• Material shown:
Definition take_day (s : gostring) : option (Z * gostring) :=
  match s with
  | a :: b :: r => if is_digit a then
      if is_digit b then Some (10 * (bz a - 48) + (bz b - 48), r) else Some (bz a - 48, b :: r) else None
  | [a] => if is_digit a then Some (bz a - 48, []) else None
  | [] => None
  end.
Definition take_dash (s : gostring) : option gostring :=
  match s with c :: r => if c =c? "-" then Some r else None | [] => None end.
Definition take_month (s : gostring) : option (nat * gostring) :=
  if (length s <? 3)%nat then None
  else i ← list_find (fun m => map ascii_lower (firstn 3 s) = m) months; Some (i.1, skipn 3 s).
Definition parseIMAPDate (dateStr : gostring) : option Z :=
  '(d, s) ← take_day dateStr;
  s ← take_dash s;
  '(m, s) ← take_month s;
  s ← take_dash s;
  if negb (length s =? 4)%nat || negb (forallb is_digit s) then None
  else y ← digits_val 0 s;
  if (1 <=? d) && (d <=? daysIn m y) then Some (civil_day y m d * day) else None.

(** ** Keys *)
Definition isSequenceSetToken (tok : gostring) : bool :=
  negb (bool_decide (tok = [])) && bool_decide (TrimRight (TrimLeft tok "0123456789:,*") "0123456789:,*" = [])
  && is_ok (ParseSequenceSet tok).

Definition switch_key (k : gostring) : option SwitchKey :=
  if k =s? "ALL" then Some KAll else if k =s? "ANSWERED" then Some KAnswered else if k =s? "DELETED" then Some KDeleted
  else if k =s? "FLAGGED" then Some KFlagged else if k =s? "NEW" then Some KNew else if k =s? "OLD" then Some KOld
  else if k =s? "RECENT" then Some KRecent else if k =s? "SEEN" then Some KSeen
  else if k =s? "UNANSWERED" then Some KUnanswered else if k =s? "UNDELETED" then Some KUndeleted
  else if k =s? "UNFLAGGED" then Some KUnflagged else if k =s? "UNSEEN" then Some KUnseen
  else if k =s? "DRAFT" then Some KDraft else if k =s? "UNDRAFT" then Some KUndraft else None.
Definition text_key (k : gostring) : option TextKey :=
  if k =s? "FROM" then Some KFrom else if k =s? "SUBJECT" then Some KSubject else if k =s? "TO" then Some KTo
  else if k =s? "CC" then Some KCc else if k =s? "BCC" then Some KBcc else if k =s? "BODY" then Some KBody
  else if k =s? "TEXT" then Some KText else None.
Definition date_key (k : gostring) : option DateKey :=
  if k =s? "BEFORE" then Some KBefore else if k =s? "ON" then Some KOn else if k =s? "SINCE" then Some KSince
  else if k =s? "SENTBEFORE" then Some KSentBefore else if k =s? "SENTON" then Some KSentOn
  else if k =s? "SENTSINCE" then Some KSentSince else None.

Definition all_criteria : SearchCriteria := {|
  switch := fun k => bool_decide (k = KAll); recent := ∅; Keyword := []; Unkeyword := []; SeqSet := []; UIDSet := [];
  text := fun _ => []; Header := ∅; date := fun _ => zero_time; Larger := None; Smaller := None; Not := None; Or := None |}.

Definition upd {A B} `{EqDecision A} (f : A -> B) (a : A) (b : B) : A -> B := fun x => if bool_decide (x = a) then b else f x.
Definition set_switch k (c : SearchCriteria) : SearchCriteria := {|
  switch := upd (switch c) k true; recent := recent c; Keyword := Keyword c; Unkeyword := Unkeyword c; SeqSet := SeqSet c;
  UIDSet := UIDSet c; text := text c; Header := Header c; date := date c; Larger := Larger c; Smaller := Smaller c;
  Not := Not c; Or := Or c |}.
Definition set_text k v (c : SearchCriteria) : SearchCriteria := {|
  switch := switch c; recent := recent c; Keyword := Keyword c; Unkeyword := Unkeyword c; SeqSet := SeqSet c;
  UIDSet := UIDSet c; text := upd (text c) k v; Header := Header c; date := date c; Larger := Larger c; Smaller := Smaller c;
  Not := Not c; Or := Or c |}.
Definition set_date k t (c : SearchCriteria) : SearchCriteria := {|
  switch := switch c; recent := recent c; Keyword := Keyword c; Unkeyword := Unkeyword c; SeqSet := SeqSet c;
  UIDSet := UIDSet c; text := text c; Header := Header c; date := upd (date c) k t; Larger := Larger c; Smaller := Smaller c;
  Not := Not c; Or := Or c |}.
Definition set_lists kw unkw (c : SearchCriteria) : SearchCriteria := {|
  switch := switch c; recent := recent c; Keyword := Keyword c ++ kw; Unkeyword := Unkeyword c ++ unkw; SeqSet := SeqSet c;
  UIDSet := UIDSet c; text := text c; Header := Header c; date := date c; Larger := Larger c; Smaller := Smaller c;
  Not := Not c; Or := Or c |}.
Definition set_UIDSet s (c : SearchCriteria) : SearchCriteria := {|
  switch := switch c; recent := recent c; Keyword := Keyword c; Unkeyword := Unkeyword c; SeqSet := SeqSet c;
  UIDSet := s; text := text c; Header := Header c; date := date c; Larger := Larger c; Smaller := Smaller c;
  Not := Not c; Or := Or c |}.
Definition set_Header n v (c : SearchCriteria) : SearchCriteria := {|
  switch := switch c; recent := recent c; Keyword := Keyword c; Unkeyword := Unkeyword c; SeqSet := SeqSet c;
  UIDSet := UIDSet c; text := text c; Header := <[n := v]> (Header c); date := date c; Larger := Larger c; Smaller := Smaller c;
  Not := Not c; Or := Or c |}.
Definition set_sizes l s (c : SearchCriteria) : SearchCriteria := {|
  switch := switch c; recent := recent c; Keyword := Keyword c; Unkeyword := Unkeyword c; SeqSet := SeqSet c;
  UIDSet := UIDSet c; text := text c; Header := Header c; date := date c; Larger := l; Smaller := s;
  Not := Not c; Or := Or c |}.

• Work order: Return the material exactly as it stands above, but only from its first line to the line containing "is_ok (ParseSequenceSet tok).", both ends included.

• Written solution:
Definition take_day (s : gostring) : option (Z * gostring) :=
  match s with
  | a :: b :: r => if is_digit a then
      if is_digit b then Some (10 * (bz a - 48) + (bz b - 48), r) else Some (bz a - 48, b :: r) else None
  | [a] => if is_digit a then Some (bz a - 48, []) else None
  | [] => None
  end.
Definition take_dash (s : gostring) : option gostring :=
  match s with c :: r => if c =c? "-" then Some r else None | [] => None end.
Definition take_month (s : gostring) : option (nat * gostring) :=
  if (length s <? 3)%nat then None
  else i ← list_find (fun m => map ascii_lower (firstn 3 s) = m) months; Some (i.1, skipn 3 s).
Definition parseIMAPDate (dateStr : gostring) : option Z :=
  '(d, s) ← take_day dateStr;
  s ← take_dash s;
  '(m, s) ← take_month s;
  s ← take_dash s;
  if negb (length s =? 4)%nat || negb (forallb is_digit s) then None
  else y ← digits_val 0 s;
  if (1 <=? d) && (d <=? daysIn m y) then Some (civil_day y m d * day) else None.

(** ** Keys *)
Definition isSequenceSetToken (tok : gostring) : bool :=
  negb (bool_decide (tok = [])) && bool_decide (TrimRight (TrimLeft tok "0123456789:,*") "0123456789:,*" = [])
  && is_ok (ParseSequenceSet tok).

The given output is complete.